Journal of Nanomaterials

Research Article

Relevant-Based Feature Ranking (RBFR) Method for Text Classification Based on Machine Learning Algorithm

Comparison of recent works related to imbalanced classification.


Reference	Technique	Methodology	Comments

[23]	Extreme gradient boosting	Time-, frequency-, and spatial-based features were extracted by the proposed algorithm. Random forest is used for classification.	Correlation in time-based features can be improved.

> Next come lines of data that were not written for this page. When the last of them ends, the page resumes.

(** C5, as the scripts have it: the screenshot call passes the output path
    and no [full_page] argument, so the picture is Playwright's default
    one (the viewport); when the call returns, the file at the output path
    holds that picture, whatever was there before. *)
Theorem screenshot_written_to_output_path v w files :
  In (Call (shot_call v)) (log v w files) ->
  call_error w (shot_call v) = None ->
  (forall path fp, In (Call (Screenshot path fp)) (log v w files) ->
                   path = output_path v /\ fp = None) /\
  files_after v w files !! output_path v = Some (rendered w false) /\
  files_after v w files = <[output_path v := rendered w false]> files.
Proof.
  rewrite log_spec, files_after_spec. intros Hin Hshot.
  destruct (shot_reached v w Hin) as [Hok Hcalls].
  assert (Forall (fun c => call_error w c = None) (itinerary v)) as Hall.
  { unfold itinerary. apply Forall_app. split; [done|]. by constructor. }
  destruct (itinerary_ok_plan v w Hall) as [Hent Hplan].
  assert (run_files v w files = <[output_path v := rendered w false]> files)
    as E by (by rewrite run_files_cases, Hent, Hplan).
  split; [|split; [|done]].
  - intros path fp H%in_calls. rewrite Hcalls in H.
    destruct v; simpl in H;
      repeat (destruct H as [H|H]; try discriminate H); try done;
      by injection H as <- <-.
  - rewrite E. apply lookup_insert_eq.
Qed.

Lemma screenshot_written_to_output_path_witness :
  files_after App calm stale !! "verification/app_screenshot.png"
    = Some png_viewport.
Proof.
  apply (screenshot_written_to_output_path App calm stale).
  - vm_compute. tauto.
  - reflexivity.
Defined.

Embedded FS can be incorporated.
[24]	Orthogonal least squares	The authors have improved the speed of fetching the best features using orthogonal least squares. They have compared mutual information and other embedded methods.	Multiple correlation coefficient and the canonical correlation coefficient can be improved when feature generation and instance generation methods are used.
[25]	Centroid mutation-based search	A set of features which can represent a strong convergence to a set of classes is identified. This increases the position of classification margin and reduces the error.	The noisy features can be identified and removed before finding the strong convergence.
[26]	Balanced pointwise mutual information	A deep learning model is employed in Twitter text classification. Special characters like emoji are used as features to classify tweets.	Spam detection can be implemented to increase the accuracy.
[27]	Term weighting	Most of the feature selection methods just use frequency. The authors used category information as additional metric to select features for classification.	Semantics information can degrade the performance of the classification.